Comprendre comment se constitue une copropriété de navire et comment elle s’organise au quotidien est fondamental dès le départ. Il ne s’agit pas seulement de rassembler des fonds ; un cadre formel est nécessaire, impliquant des documents écrits et une publicité officielle. Les décisions importantes concernant le navire ne peuvent pas être prises à la légère ; elles obéissent à la règle de la majorité des parts. Enfin, la gestion du navire peut être confiée à un gérant, mais ce n’est pas une obligation. Cet article vous éclaire sur les étapes de création et les principes de fonctionnement essentiels de la copropriété de navire. Il est crucial de prévoir les modalités de sortie de la copropriété, car des imprévus peuvent survenir et entraîner des divergences entre les copropriétaires. La fin de la copropriété de navire peut être sollicitée par l’un des membres, mais elle doit se faire conformément aux règles établies dans le cadre juridique. En outre, des éléments tels que l’état du marché maritime et les coûts d’entretien doivent être pris en compte lors de la prise de décisions sur la continuation ou la dissolution de la copropriété.

Comment naît une copropriété de navire ?

Contrairement à une simple entente verbale entre amis, la création d’une copropriété de navire exige un formalisme précis. La loi est claire : tout contrat concernant la propriété d’un navire, et donc l’accord établissant une copropriété entre plusieurs personnes, doit être constaté par écrit. L’article 10 de la loi fondatrice du 3 janvier 1967 portant statut des navires le précise explicitement. Cet écrit n’est pas une simple recommandation, sa méconnaissance entraînerait la nullité de l’accord. C’est ce document initial qui servira de base aux démarches administratives indispensables. Il est donc impératif de rédiger cet acte de façon soigneuse afin de protéger les droits des copropriétaires de navires. En effet, un contrat bien rédigé précise non seulement les droits et obligations de chaque partie, mais également les modalités de gestion du navire. Cela permet d’éviter d’éventuels litiges et de garantir une cohabitation sereine entre les associés.
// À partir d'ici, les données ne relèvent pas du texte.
(* ===== verification/Sessions.v ===== *)
(** * Sessions: admitting a driver and starting a transaction

    Models [authorize] and [start_transaction] of
    [src/src/modules/charging/service.py], the start requests of
    [charging/driver.py] they settle, and [ocpp/configuration_gate.py]. The
    SHA-256 of a tag is a parameter. *)

From S2P Require Import Prelude Bands Clock Text Store AuditTrail Wallet Pricing Eligibility Closure Occupation Monitoring MeterUnits Metering PowerSchedule PowerControl Reservations.

(** ** Configuration of the charger *)

Definition newest_verified (point_id : Z) (db : Db) : list ConfigurationIntent :=
  filter (λ i, ci_charge_point_id i = point_id ∧ ci_key i = "HeartbeatInterval" ∧ ci_state i = "verified")
    (rows (configuration_intents db)).

(** [verified_at] is set with the state. *)
Definition verified_heartbeat (point_id default_ : Z) (db : Db) : Z :=
  match last (sort_by (λ i, default 0 (ci_verified_at i)) (newest_verified point_id db)) with
  | Some i => ci_value i
  | None => default_
  end.

Definition reboot_heartbeat (point_id : Z) (db : Db) : option Z :=
  ci_value <$> select_where (λ i, (ci_charge_point_id i =? point_id) && bool_decide (ci_key i = "HeartbeatInterval") &&
    bool_decide (ci_state i ∈ ["reboot_required"; "resetting"])) (configuration_intents db).

Definition reset_pending (point_id : Z) (db : Db) : bool :=
  bool_decide (is_Some (select_where (λ i, (ci_charge_point_id i =? point_id) && bool_decide (is_Some (ci_reset_id i)) &&
    bool_decide (ci_state i ∈ ["resetting"; "reboot_required"])) (configuration_intents db))).

(** ** Requests of drivers to start *)

Definition update_start (id : Z) (f : DriverStartRequest → DriverStartRequest) : Tx () :=
  modify (λ db, set_driver_start_requests (alter f id (driver_start_requests db)) db).

(** The newest request of the driver for the connector that no transaction answered. *)
Definition open_start (driver_id connector_id : Z) (db : Db) : option DriverStartRequest :=
  last (sort_by sr_created_at (filter (λ s, sr_driver_id s = driver_id ∧ sr_connector_id s = connector_id ∧
    sr_session_id s = None ∧ sr_status s ∈ ["Pending"; "Accepted"; "StartNotConfirmed"; "Timeout"; "Disconnected"])
    (rows (driver_start_requests db)))).

(** Only a card that is a driver's virtual tag has such a request. *)
Definition settle_start (connector_id : Z) (card : option ChargingCard)
    (f : Z → DriverStartRequest → DriverStartRequest) : Tx () :=
  match card with
  | None => mret ()
  | Some c =>
      tag ← gets (λ db, select_where (λ t, vt_card_id t =? cc_id c) (id_tags db));
      match tag with
      | None => mret ()
      | Some _ =>
          request ← gets (open_start (cc_driver_id c) connector_id);
          match request with
          | None => mret ()
          | Some r => now ← gets db_now; update_start (sr_id r) (f now)
          end
      end
  end.

Definition reason_word (r : EligibilityReason) : string :=
  match r with
  | wallet_missing => "wallet_missing" | wallet_locked => "wallet_locked"
  | wallet_low => "wallet_low" | tariff_unavailable => "tariff_unavailable"
  end.

Definition reject_remote_start (connector_id : Z) (card : option ChargingCard) (eligibility : ChargingEligibility) : Tx () :=
  settle_start connector_id card (λ now r, set_sr_lease_until now
    (set_sr_minimum_balance_vnd (minimum_balance_vnd eligibility) (set_sr_balance_vnd (balance_vnd eligibility)
      (set_sr_rejection_reason (reason_word <$> reason eligibility) (set_sr_status "Rejected" r))))).

Definition reject_unavailable_start (connector_id : Z) (card : option ChargingCard) (reason : string) : Tx () :=
  settle_start connector_id card (λ now r, set_sr_lease_until now
    (set_sr_rejection_reason (Some reason) (set_sr_status "Rejected" r))).

Definition attach_remote_start (transaction : ChargingSession) (card : option ChargingCard) : Tx () :=
  when (bool_decide (cs_authorization_status transaction = "Accepted"))
    (settle_start (cs_connector_id transaction) card (λ now r, set_sr_lease_until now
      (set_sr_status "Started" (set_sr_session_id (Some (cs_id transaction)) r)))).

Section sessions.
Context {dep : Deployment} (tag_hash : string → string).

(** ** Authorization *)

(** The card of a tag and the state of its driver. *)
Definition card_of (tag : string) (db : Db) : option (ChargingCard * UserRow) :=
  card ← select_where (λ c, bool_decide (cc_tag_hash c = tag_hash tag) && bool_decide (is_Some (users db !! cc_driver_id c)))
    (charging_cards db);
  user ← users db !! cc_driver_id card;
  Some (card, user).

Definition judge_card (row : option (ChargingCard * UserRow)) (now : Z) : string :=
  match row with
  | None => "Invalid"
  | Some (card, user) =>
      if negb (bool_decide (cc_status card = "active")) || negb (bool_decide (u_status user = "active")) ||
         negb (bool_decide ("driver" ∈ u_roles user)) then "Blocked"
      else if match cc_expires_at card with Some t => t <=? now | None => false end then "Expired"
      else "Accepted"
  end.

Definition station_open (station : option Station) : bool :=
  match station with
  | Some s => bool_decide (st_archived_at s = None) && bool_decide (st_status s = "active")
  | None => false
  end.

Definition note_attempt (charger_id : Z) (tag result : string) : Tx () :=
  id ← fresh_id;
  modify (λ db, set_authorization_attempts (authorization_attempts db ++
    [mkAttempt id charger_id (tail4 tag) result (db_now db)]) db).

(** A further condition an accepted tag must meet. *)
Definition provided (b : bool) (result : string) : string :=
  if bool_decide (result = "Accepted") && negb b then "Blocked" else result.

(** The verdict, the card, and what the wallet lacked. *)
Definition authorize (charger : ChargePoint) (tag : string) (reservation_context : bool) :
    Tx (string * option ChargingCard * option ChargingEligibility) :=
  resetting ← gets (reset_pending (cp_id charger));
  if (resetting : bool) then mret ("Blocked", None, None)
  else
    row ← gets (card_of tag);
    station ← gets (λ db, stations db !! cp_station_id charger);
    now ← gets db_now;
    let result := if station_open station then judge_card row now else "Blocked" in
    admitted ← gets (λ db : Db, match row with
                           | Some (card, _) => reservation_context || authorize_allowed (cp_id charger) card now db
                           | None => false
                           end);
    let result := provided admitted result in
    power ← gets (power_start_allowed (cp_station_id charger) None);
    let result := provided power result in
    verdict ← match row with
              | Some (card, _) =>
                  if bool_decide (result = "Accepted") then
                    eligibility ← du_so_du_de_sac (cc_driver_id card) (cp_station_id charger) None;
                    if allowed eligibility then mret ("Accepted", None)
                    else raise_if (bool_decide (reason eligibility = None)) RuntimeError;; mret ("Blocked", Some eligibility)
                  else mret (result, None)
              | None => mret (result, None)
              end;
    note_attempt (cp_id charger) tag verdict.1;;
    mret (verdict.1, fst <$> row, verdict.2).

(** ** Starting *)

Record StartPayload := mkStartPayload {
  sp_id_tag : string; sp_connector_id : Z; sp_meter_start : Z; sp_timestamp : Z; sp_reservation_id : option Z
}.

(** The last session on the charger's connector of that number. *)
Definition previous_session (charger_id number : Z) (db : Db) : option ChargingSession :=
  last (sort_by cs_id (filter (λ c, (cs_charge_point_id c =? charger_id) &&
    match connectors db !! cs_connector_id c with
    | Some cn => (cn_connector_number cn =? number) && bool_decide (cn_archived_at cn = None)
    | None => false
    end = true) (rows (charging_sessions db)))).

Definition open_on (connector_id : Z) (c : ChargingSession) : bool :=
  (cs_connector_id c =? connector_id) && bool_decide (cs_ended_at c = None).

Definition replaced (now : Z) (c : ChargingSession) : ChargingSession :=
  set_cs_abnormal_since None (set_review (review "replaced_open_session")
    (set_cs_stop_reason (Some "ReplacedByNewTransaction") (set_cs_ended_at (Some now) c))).

Definition unreleased (c : ChargingSession) : bool :=
  (cs_billing_lifecycle_version c =? 1) && bool_decide (is_Some (cs_ended_at c)) &&
  bool_decide (cs_connector_released_at c = None).

(** ["authorization_" + result.lower()] *)
Definition authorization_reason (result : string) : string :=
  if bool_decide (result = "Blocked") then "authorization_blocked"
  else if bool_decide (result = "Expired") then "authorization_expired" else "authorization_invalid".

Definition new_session (id : Z) (charger : ChargePoint) (connector_id : Z) (card : option ChargingCard) (result : string)
    (p : StartPayload) (replaces : bool) (now : Z) : ChargingSession :=
  let reasons := if bool_decide (result = "Accepted") then [] else review (authorization_reason result) [] in
  let reasons := if sp_meter_start p <? 0 then review "negative_start_meter" reasons else reasons in
  let reasons := if replaces then review "replaced_open_session" reasons else reasons in
  mkSession id (cp_id charger) connector_id (cc_driver_id <$> card) (tail4 (sp_id_tag p)) result (sp_timestamp p) None None 1
    (if billing_available_confirms_unplug then "available" else "explicit") None None None (sp_meter_start p * micro) None None
    None None None None None None reasons now.

Definition insert_session (row : Z → ChargingSession) : Tx ChargingSession :=
  id ← fresh_id;
  other ← gets (λ db, select_where (open_on (cs_connector_id (row id))) (charging_sessions db));
  raise_if (bool_decide (is_Some other)) (IntegrityError "uq_charging_sessions_open_connector");;
  modify (λ db, set_charging_sessions (<[id := row id]> (charging_sessions db)) db);;
  mret (row id).

Definition lock_charge_point_code_for_charging (charger_id now : Z) : Tx () :=
  modify (λ db, set_charge_points (alter (λ c, if bool_decide (cp_code_locked_at c = None)
    then set_cp_code_locked_at (Some now) c else c) charger_id (charge_points db)) db).

(** A start that is turned away. *)
Definition turn_away (charger : ChargePoint) (call : Call) (connector_id : Z) (card : option ChargingCard) (why : string) :
    Tx (Z * string) :=
  reject_unavailable_start connector_id card why;; pending (cp_id charger) call why;; mret (0, "Blocked").

(** The transaction is opened. *)
Definition open_session (charger : ChargePoint) (p : StartPayload) (previous : option ChargingSession) (connector_id : Z)
    (card : option ChargingCard) (result : string) (reservation : option Reservation) : Tx (Z * string) :=
  now ← gets db_now;
  old ← gets (λ db, select_where (open_on connector_id) (charging_sessions db));
  match old with Some c => update_session (cs_id c) (replaced now) | None => mret () end;;
  match previous with
  | Some c => update_session (cs_id c) (λ c, if unreleased c then flag "occupation_replaced_before_release" c else c)
  | None => mret ()
  end;;
  transaction ← insert_session (λ id, new_session id charger connector_id card result p (bool_decide (is_Some old)) now);
  match reservation with Some r => consume (rv_id r) (cs_id transaction) now | None => mret () end;;
  lock_charge_point_code_for_charging (cp_id charger) now;;
  attach_remote_start transaction card;;
  when (bool_decide (result = "Accepted")) (note_power_start (cp_station_id charger) connector_id);;
  mret (cs_id transaction, result).

Definition start_transaction (charger : ChargePoint) (call : Call) (p : StartPayload) : Tx (Z * string) :=
  previous ← gets (previous_session (cp_id charger) (sp_connector_id p));
  registered ← gets (find_connector (cp_id charger) (sp_connector_id p));
  connector ← some_or registered ValueError;
  verdict ← authorize charger (sp_id_tag p) true;
  let '(result, card, wallet_failure) := verdict in
  now ← gets db_now;
  held ← validate_start (cn_id connector) card (sp_reservation_id p) (sp_timestamp p) now (Some (ca_message_id call));
  let '(reservation_allowed, reservation) := held in
  if negb reservation_allowed || (bool_decide (is_Some reservation) && negb (bool_decide (result = "Accepted")) &&
                                  match wallet_failure with None => true | Some _ => false end)
  then turn_away charger call (cn_id connector) card "reservation_unavailable"
  else
    station ← gets (λ db, stations db !! cp_station_id charger);
    if negb (station_open station) then turn_away charger call (cn_id connector) card "station_unavailable"
    else
      power ← gets (power_start_allowed (cp_station_id charger) None);
      if negb power then turn_away charger call (cn_id connector) card "power_unavailable"
      else
        match wallet_failure with
        | Some eligibility =>
            reject_remote_start (cn_id connector) card eligibility;;
            why ← some_or (reason eligibility) AssertionError;
            pending (cp_id charger) call (reason_word why);;
            mret (0, "Blocked")
        | None => open_session charger p previous (cn_id connector) card result reservation
        end.
End sessions.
Ces démarches se font principalement auprès des services des douanes. C’est là que le navire sera officiellement enregistré et obtiendra, si les conditions sont remplies, le droit de battre pavillon français via l’acte de francisation. Chaque navire francisé possède une « fiche matricule », sorte de carte d’identité administrative tenue par les douanes. Cette fiche est capitale car elle mentionne non seulement les caractéristiques du navire mais aussi, et c’est ce qui nous intéresse ici, le nom de tous les copropriétaires avec le nombre de parts (quirats) que chacun détient. L’acte de francisation, qui doit se trouver à bord lorsque le navire prend la mer, reprend ces informations. Cette publicité est au cœur du système.

Qui peut devenir copropriétaire et permettre au navire d’être francisé ? Les règles, définies principalement par l’article 219 du code des douanes, sont assez techniques. Pour simplifier, la francisation est possible si le navire a été construit dans l’Union européenne ou si au moins la moitié appartient à des ressortissants (personnes physiques ou sociétés établies) de l’Union européenne ou de l’Espace économique européen. Il est donc possible de s’associer avec des personnes morales (sociétés) ou des personnes physiques, françaises ou européennes, pour constituer une copropriété.

Une exception notable concerne les « petits navires », ceux dont la jauge brute est inférieure à 10 tonneaux. Le décret d’application de la loi de 1967 (décret du 27 octobre 1967, article 6) précise qu’ils ne sont pas obligatoirement francisés. Si les formalités de francisation ne sont pas accomplies, le régime spécifique de la copropriété maritime (celui décrit par la loi de 1967) ne s’appliquera pas automatiquement, faute de publicité officielle. Les propriétaires devront alors choisir un autre cadre : l’indivision du code civil, une association loi 1901, voire une société classique. Ils peuvent aussi décider, par une convention écrite entre eux, d’adopter volontairement les règles de la copropriété maritime.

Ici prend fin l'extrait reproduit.